Legal fees were reasonable using a local attorney that another startup
introduced us to (with experience in M&A).

Due diligence included reviewing ROI reports (how well the product works for
clients), financial reports of the company (where does revenue stand, how fast
is it growing), current customer lists, past customer lists, all support
conversations (how happy are customers, how fast are support requests
handled), and gathering listings of accounts in-use that would need to be
transferred.

We decided on a purchase price before entering due diligence, but saved equity
offerings until after the deal had closed. At that point, we brought in our
investors, and offered Andrew a priced option to invest (at a higher valuation
than the purchase price based on the expanded team and advisors).
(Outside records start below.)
(** * Flow Emulator: the Badger store and the blockchain facade

    A shallow embedding of [storage/badger/store.go] and [blockchain.go].
    The Badger database is a finite map from keys to byte strings, a
    read-write transaction threads the pending writes and the in-memory
    changelog through an error monad, and the facade threads the store and
    the pending block.  Unsigned Go integers are [N]; Go byte slices and
    strings are [string]. *)

From Stdlib Require Import NArith Lia.
From stdpp Require Import base option list gmap strings sorting lexico.

Open Scope N_scope.

(** ** Data model *)

Abbreviation Bytes := string.

(** [flowgo.Identifier]: a 32-byte digest, read as a number. *)
Abbreviation Identifier := N.

(** [flowgo.RegisterID]. *)
Record RegisterID := mkRegisterID {
  Owner : string;
  Controller : string;
  RegKey : string
}.

(** [flowgo.RegisterValue] is a byte slice; [None] is the nil slice that a
    delta holds for a deleted register. *)
Abbreviation RegisterValue := (option string).

(** [flowgo.Header] and [flowgo.Block], with the fields the emulator touches. *)
Record Header := mkHeader {
  Height : N;
  ParentID : N;
  Timestamp : N
}.

Record Block := mkBlock {
  BlockHeader : Header;
  Guarantees : list N
}.

(** [flowgo.LightCollection]. *)
Record LightCollection := mkLightCollection {
  Transactions : list N
}.

(** [flowgo.TransactionBody]. *)
Record TransactionBody := mkTransactionBody {
  Script : string;
  Arguments : list string;
  ReferenceBlockID : N;
  GasLimit : N;
  Payer : string
}.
If you don't have guidance from someone with experience, you should probably
use a broker. And if you don't know the seller super-well, you should probably
use an escrow company for the transfer of assets. In our case, we knew we were
working with a stand-up guy based on our friendship with Andrew, and how
wonderful he was throughout the entire process.

Let me know if I can answer anything else! Matt

------
aculver
Hey all, I'm the creator of Churn Buster.

Over two years ago I was working on Stripe web hook emails for a client and
spending way too much time tuning, tweaking, and maintaining them. Every
little improvement was yielding even greater conversion rates and more money
in the bank. At that point, I suggested that instead of paying me so much to
maintain the in-house dunning system on their behalf, I could create a service
that did the same thing but better, and charge them $200/mo instead. The plan
was to subsidize the cost of development by selling the product to friends who
were having the same problem. I've been working on it and growing it ever
since.

I'm really proud of some of the incredible companies and brands I've had the
opportunity to work with in the last two years, (some of them are listed on
the new product homepage,) but I'm also really pleased to now be able to put
the product into the hands of Matt, Joelle, and Ken and let them take it's
growth from this point forward.

Happy to answer any questions anyone may have!

------
goldvine
Thanks for sharing, Michael!

Matt here, new CEO of Churn Buster. We're so freaking excited about working
with Andrew, and our other investor Rob Walling (getdrip.com).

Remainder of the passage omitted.